Menu Close
Telaga Menjer di Wonosobo, Jawa Tengah. Antara

Duet energi surya dan ‘baterai’ berbasis air bisa jadi opsi terandal transisi energi Indonesia

Sebagai salah satu negara pelepas emisi terbesar di dunia, Indonesia berkomitmen untuk mencapai kondisi impas karbon (carbon neutral) pada tahun 2060.

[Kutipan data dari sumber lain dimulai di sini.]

Lemma quoted_loop_steady n close plain text : close <> -1 -> plain (-1) = false -> steady n (quoted_loop n close plain text).
Proof.
  intros Hc Hp. revert n text. fix IH 1. intros [|n] text; [intros scn _ Hl; lia|].
  cbn [quoted_loop]. apply get_steady.
  - intros c Hne. cbn [pred]. repeat case_match; auto with steady.
    apply get_steady; [|done]. intros d _. destruct (is_escaped d); [|done].
    apply (steady_mono n); [lia|apply IH].
  - rewrite (proj2 (Z.eqb_neq _ _) (not_eq_sym Hc)). cbn. rewrite Hp. apply steady_throw.
Qed.

Lemma read_quoted_steady b open close plain : open <> -1 -> close <> -1 -> plain (-1) = false ->
  steady b (read_quoted open close plain).
Proof.
  intros Ho Hc Hp scn Hs Hb. unfold read_quoted. apply safe_bind.
  eapply safe_impl; [by apply (get_unget_safe _ (fun _ => true))|].
  cbv beta. intros c s1 (Hr1 & Hl & Hlt & Hu). destruct (Z.eqb_spec c open) as [->|Hne]; cbn [negb].
  - eapply safe_impl; [apply (steady_bind b); [apply with_rounds_steady; intros; by apply quoted_loop_steady|auto with steady|done|lia]|].
    cbv beta. intros r s2 [? ?]. split; [done|lia].
  - apply safe_bind. eapply safe_impl; [exact Hu|]. cbn. intros _ s2 [? ?]. split; [done|lia].
Qed.

Lemma read_qstring_steady b : steady b read_qstring.
Proof. by apply read_quoted_steady. Qed.
Lemma read_comments_steady b : steady b read_comments.
Proof. by apply read_quoted_steady. Qed.
(** The data up to the size of a body or of a chunk. *)
Lemma drain_data out (chunked : bool) ext k : forall a size rd tail, (length a <= k)%nat ->
  0 <= rd -> size = rd + zlen a -> a <> [] -> size < 2 ^ 31 ->
  exists ps, concat ps = a /\ Forall piece ps /\ (length ps <= length a)%nat /\ forall fuel,
    drain_stream (length ps + fuel) (body_at (conn (a ++ (if chunked then crlf ++ tail else tail)) out) size rd chunked ext) =
      prepend ps (drain_stream fuel (body_at (conn tail out) size size chunked ext)).
Proof.
  induction k as [|k IH]; intros a size rd tail Hk Hr Hsz Ha Hs; [destruct a; [done|simpl in Hk; lia]|].
  destruct (Z_of_nat_complete CHUNKSIZE) as [n Hn]; [done|].
  pose proof (zlen_pos a ltac:(done)) as Hpos.
  assert (piece (take n a)) as Hp.
  { unfold piece, zlen in *. rewrite length_take. change CHUNKSIZE with 65536 in *. lia. }
  destruct (decide (length a <= n)%nat) as [Hle|Hgt].
  - exists [a]. rewrite take_ge in Hp by done. split_and!; [simpl; apply app_nil_r|by constructor|unfold zlen in *; simpl; lia|].
    intros fuel. cbn [length plus drain]. erewrite bind_Ok; [|apply has_next_more; lia]. cbv iota.
    unfold bind at 1. rewrite (socket_next out n) by (done || lia). destruct (Nat.leb_spec (length a) n); [|lia].
    destruct chunked; cbn [andb].
    + erewrite bind_Ok by apply (expect_crlf_on (feed := fun t => conn t out)). cbv iota beta. unfold ret at 1.
      unfold bind, prepend. by destruct (drain_stream fuel _) as [[]].
    + rewrite drop_ge by done. rewrite take_ge by done. cbn [app]. rewrite <- Hsz.
      unfold bind, prepend. by destruct (drain_stream fuel _) as [[]].
  - assert (drop n a <> []) as Hd by (intros E; apply (f_equal length) in E; rewrite length_drop in E; simpl in E; lia).
    assert (zlen a = zlen (take n a) + zlen (drop n a)) as Hza by (rewrite <- zlen_app, take_drop; done).
    destruct (IH (drop n a) size (rd + zlen (take n a)) tail) as (ps & Hc & Hf & Hl & Hdr); [..|exists (take n a :: ps)].
    + rewrite length_drop. change CHUNKSIZE with 65536 in Hn. lia.
    + pose proof (zlen_nonneg (take n a)). lia.
    + lia.
    + done.
    + done.
    + split_and!; [simpl; rewrite Hc; apply take_drop|by constructor|cbn [length]; rewrite length_drop in Hl; change CHUNKSIZE with 65536 in Hn; lia|].
      intros fuel. cbn [length plus drain]. erewrite bind_Ok; [|apply has_next_more; lia]. cbv iota.
      unfold bind at 1. rewrite (socket_next out n) by (done || lia). destruct (Nat.leb_spec (length a) n); [lia|].
      rewrite andb_false_r. cbv iota beta. unfold bind. rewrite Hdr. unfold prepend. by destruct (drain_stream fuel _) as [[]].
Qed.

(** C16. A body of a given length on a connection: the reading loop of body.h ends
    with the pieces of exactly that many bytes, none empty or longer than the
    buffer, and leaves what follows in the connection, for less than 2^31 bytes.
    A length that is not positive when it is converted to [int], as are all from
    2^31 to 2^32 - 1, makes the first [next] throw. *)
Theorem sized_body_drains data rest out (Hd : zlen data < 2 ^ 31) :
  (exists ps b, drain_stream (Datatypes.S (length data)) (sized_body (conn (data ++ rest) out) (zlen data)) = (Ok ps, b) /\
    b_src b = conn rest out /\ concat ps = data /\ Forall piece ps) /\
  (forall size, 2 ^ 31 <= size < 2 ^ 32 -> int32 size <= 0) /\
  forall size, 0 < size < 2 ^ 64 -> int32 size <= 0 ->
    exists b, bind stream_has_next (fun _ => stream_next) (sized_body (conn (data ++ rest) out) size) = (Throw (system_error 0), b).
Proof.
  split; [|split].
  - destruct (decide (data = [])) as [->|Hne].
    { exists [], (sized_body (conn rest out) 0). done. }
    destruct (drain_data out false [] (length data) data (zlen data) 0 rest) as (ps & Hc & Hf & Hl & Hdr); try done.
    specialize (Hdr (Datatypes.S (length data) - length ps)%nat).
    replace (length ps + (Datatypes.S (length data) - length ps))%nat with (Datatypes.S (length data)) in Hdr by lia.
    exists ps, (body_at (conn rest out) (zlen data) (zlen data) false []). split_and!; [|done..].
    change (sized_body (conn (data ++ rest) out) (zlen data)) with (body_at (conn (data ++ rest) out) (zlen data) 0 false []).
    rewrite Hdr. replace (Datatypes.S (length data) - length ps)%nat with (Datatypes.S (length data - length ps)) by lia.
    cbn [drain]. unfold bind. rewrite has_next_sized by lia. unfold prepend, ret. cbn [fst snd]. by rewrite app_nil_r.
  - intros size Hsize. unfold wrapS.
    rewrite <- (Z.mod_unique (size + 2 ^ (32 - 1)) (2 ^ 32) 1 (size + 2 ^ (32 - 1) - 2 ^ 32)); lia.
  - intros size Hsize Hneg. change (sized_body (conn (data ++ rest) out) size) with (body_at (conn (data ++ rest) out) size 0 false []).
    erewrite bind_Ok by (apply has_next_more; lia). unfold stream_next. rewrite bind_gets. cbn [b_size b_read body_at].
    rewrite Z.sub_0_r, wrapU_id by lia. revert Hneg. generalize (int32 size) as n. intros n Hn.
    cbv zeta. destruct (Z.ltb_spec CHUNKSIZE n); [unfold CHUNKSIZE in *; lia|].
    unfold from_src, bind, focus. cbn [b_src body_at src_read nio_source].
    assert (nio_read n (conn (data ++ rest) out) = Some ((File.E_invalid_arg, [], 0), conn (data ++ rest) out)) as ->.
    { apply conn_read_none. lia. }
    eexists. reflexivity.
Qed.
(* ===== verification/Transmit.v ===== *)
(** * http: transmission (http/src/common/transmit.cpp)

    Sending and receiving messages over a connection. *)
From S2P Require Import Prelude Effects Numbers UriText Uri.
From S2P Require Import Text Timeutil Scanner Hval Headers Nio Body Message.
From S2P Require File JsonStream JsonValue.

(** What has been sent decides the result: a code of error.h, or the exception
    thrown for a system error. *)
Section transmit.
Context `{Transport T}.
Abbreviation X := (M cpp_exn (nio T)).

(** [send_data] *)
Definition send_data (data : bytes) : X Z := fun io =>
  let to_write := int32 (zlen data) in
  let '((retval, bwritten, syserr), io) := nio_write (take (Z.to_nat to_write) data) io in
  (if negb (retval =? File.E_ok) then Throw (system_error syserr)
   else if negb (to_write =? bwritten) then Ok File.E_write_failed
   else Ok File.E_ok, io).

(** The text before the data of a chunk: its size in hexadecimal digits and the
    extensions. *)
Definition chunk_head (chunklen : Z) (cext : param_vec) : bytes :=
  print_uint 16 chunklen ++ concat ((fun e => bytes_of ";" ++ e.1 ++ bytes_of "=" ++ e.2) <$> cext).

(** Two computations of which the second runs when the first returns [E_ok]. *)
Definition and_then {S} (m k : M cpp_exn S Z) : M cpp_exn S Z :=
  let! retval := m in if negb (retval =? File.E_ok) then ret retval else k.

(** On the body, and on the connection. *)
Definition of_body {A} (m : M cpp_exn (body T) A) : M cpp_exn (body T * nio T) A :=
  focus fst (fun b s => (b, s.2)) m.
Definition of_io {A} (m : X A) : M cpp_exn (body T * nio T) A :=
  focus snd (fun io s => (s.1, io)) m.

Definition crlf_text : bytes := [13; 10].
Definition last_chunk : bytes := bytes_of "0" ++ crlf_text ++ crlf_text.

(** A round of the loop of [send_body]: the code and the rest of the length. *)
Definition send_piece (body_chunked : bool) (body_length : Z) : M cpp_exn (body T * nio T) (Z * Z) :=
  let! cext := of_body (gets Body.chunk_extensions) in
  let! data := of_body Body.next in
  let chunklen := zlen data in
  let! retval := of_io (
    and_then (if body_chunked then send_data (chunk_head chunklen cext) else ret File.E_ok)
      (and_then (send_data data) (if body_chunked then send_data crlf_text else ret File.E_ok))) in
  ret (retval, if (retval =? File.E_ok) && negb body_chunked then body_length - chunklen else body_length).

(** The loop of [send_body]; the bound on its rounds is a parameter. *)
Fixpoint send_loop (fuel : nat) (body_chunked : bool) (body_length : Z) : M cpp_exn (body T * nio T) (Z * Z) :=
  match fuel with
  | O => diverge
  | S fuel =>
      let! more := of_body Body.has_next in
      if more then
        let! (retval, body_length) := send_piece body_chunked body_length in
        if negb (retval =? File.E_ok) then ret (retval, body_length) else send_loop fuel body_chunked body_length
      else ret (File.E_ok, body_length)
  end.

(** [send_body] *)
Definition send_body (fuel : nat) : M cpp_exn (body T * nio T) Z :=
  let! body_chunked := of_body (gets Body.chunked) in
  let! len := of_body (gets Body.length) in
  let! (retval, body_length) := send_loop fuel body_chunked (int64 len) in
  if retval =? File.E_ok then
    if body_chunked then of_io (send_data last_chunk)
    else if negb (body_length =? 0) then ret File.E_write_failed
    else ret retval
  else ret retval.

(** The body of a message that has one, sent after the head. *)
Definition send_message (fuel : nat) (head : bytes) (b : option (body T)) : X Z :=
  and_then (send_data head)
    match b with
    | None => ret File.E_ok
    | Some b => fun io => let '(r, (_, io)) := send_body fuel (b, io) in (r, io)
    end.

(** [send_request], [send_response] *)
Definition send_request (fuel : nat) (req : request) : X Z :=
  let! s := lift (print_request req) in send_message fuel s (r_body req).
Definition send_response (fuel : nat) (resp : response) : X Z :=
  let! s := lift (print_response resp) in send_message fuel s (s_body resp).

(** [recv_request], [recv_response] *)
Definition recv_request (net : inet) (lib : DateTime.clock) (fuel : nat) : X (@request T) :=
  let! req := read_request net lib Body.from_socket_sized Body.from_socket fuel false in lift (build_request true req).
Definition recv_response (net : inet) (lib : DateTime.clock) (fuel : nat) : X (@response T) :=
  let! resp := read_response net lib Body.from_socket_sized Body.from_socket fuel false in lift (build_response true resp).

(** An exception of libjson. *)
Definition of_json {A} (r : res JsonStream.exn A) : res cpp_exn A :=
  match r with
  | Ok a => Ok a
  | Throw (JsonStream.invalid_argument _) => Throw invalid_argument
  | Throw (JsonStream.out_of_range _) => Throw out_of_range
  | Throw _ => Throw runtime_error
  | Ub => Ub
  | Diverge => Diverge
  end.

(** The text of the body of an error response. *)
Definition error_text (code : Z) (msg : bytes) : res cpp_exn bytes :=
  of_json (
    let? title := JsonValue.Json.value_of_cstring (reason_phrase code) in
    let? detail := JsonValue.Json.value_of_string msg in
    let pair k v o := JsonValue.Json.object_add_pair (bytes_of k, v) o in
    let err := pair "detail" detail (pair "title" title []) in
    JsonValue.Json.value_str true 0 (JsonValue.Json.V_OBJECT
      (pair "errors" (JsonValue.Json.V_ARRAY [JsonValue.Json.V_OBJECT err]) []))).

(** [gen_error_resp] *)
Definition gen_error_resp (lib : DateTime.clock) (code : Z) (msg : bytes) : res cpp_exn (@response T) :=
  let? hdrs := Headers.set_date (DateTime.datetime_now lib true) [] in
  let? hdrs := Headers.set_connection_str CONNECTION_CLOSE hdrs in
  let? hdrs := Headers.set_content_type
    {| mt_type := bytes_of "application"; mt_subtype := bytes_of "json"; mt_parameters := [] |} hdrs in
  let? text := error_text code msg in
  build_response true
    {| s_version := {| m_protocol := http_protocol; m_major := 1; m_minor := 1 |}; s_headers := hdrs;
       s_body := Some (Body.from_string text); s_status := code; s_reason := [] |}.
End transmit.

Namun, peningkatan kesejahteraan, pertambahan jumlah penduduk, dan elektrifikasi di berbagai sektor akan mendongkrak konsumsi listrik Indonesia hingga mencapai 30 kali lipat dari saat ini – 9.000 terawatt jam (TWh) per tahun. Tren ini dapat memengaruhi keamanan pasokan listrik, daya beli masyarakat, dan lingkungan yang berkelanjutan.

Studi kami terdahulu mengungkapkan bahwa Indonesia dapat mengandalkan energi surya yang ramah lingkungan untuk memenuhi kebutuhan tersebut. Dengan memasang miliaran panel surya, Indonesia mampu menghasilkan sekitar 190.000 TWh per tahun. Angka ini bahkan lebih besar dari konsumsi listrik dunia pada tahun 2020.

Namun, jika hanya bertumpu pada energi surya, pasokan setrum di tanah air berisiko tidak konsisten karena matahari tidak bersinar sepanjang hari. Karena itu, demi memastikan pasokan energi yang terus menerus, termasuk saat musim hujan, Indonesia butuh fasilitas penyimpanan energi dalam jumlah besar.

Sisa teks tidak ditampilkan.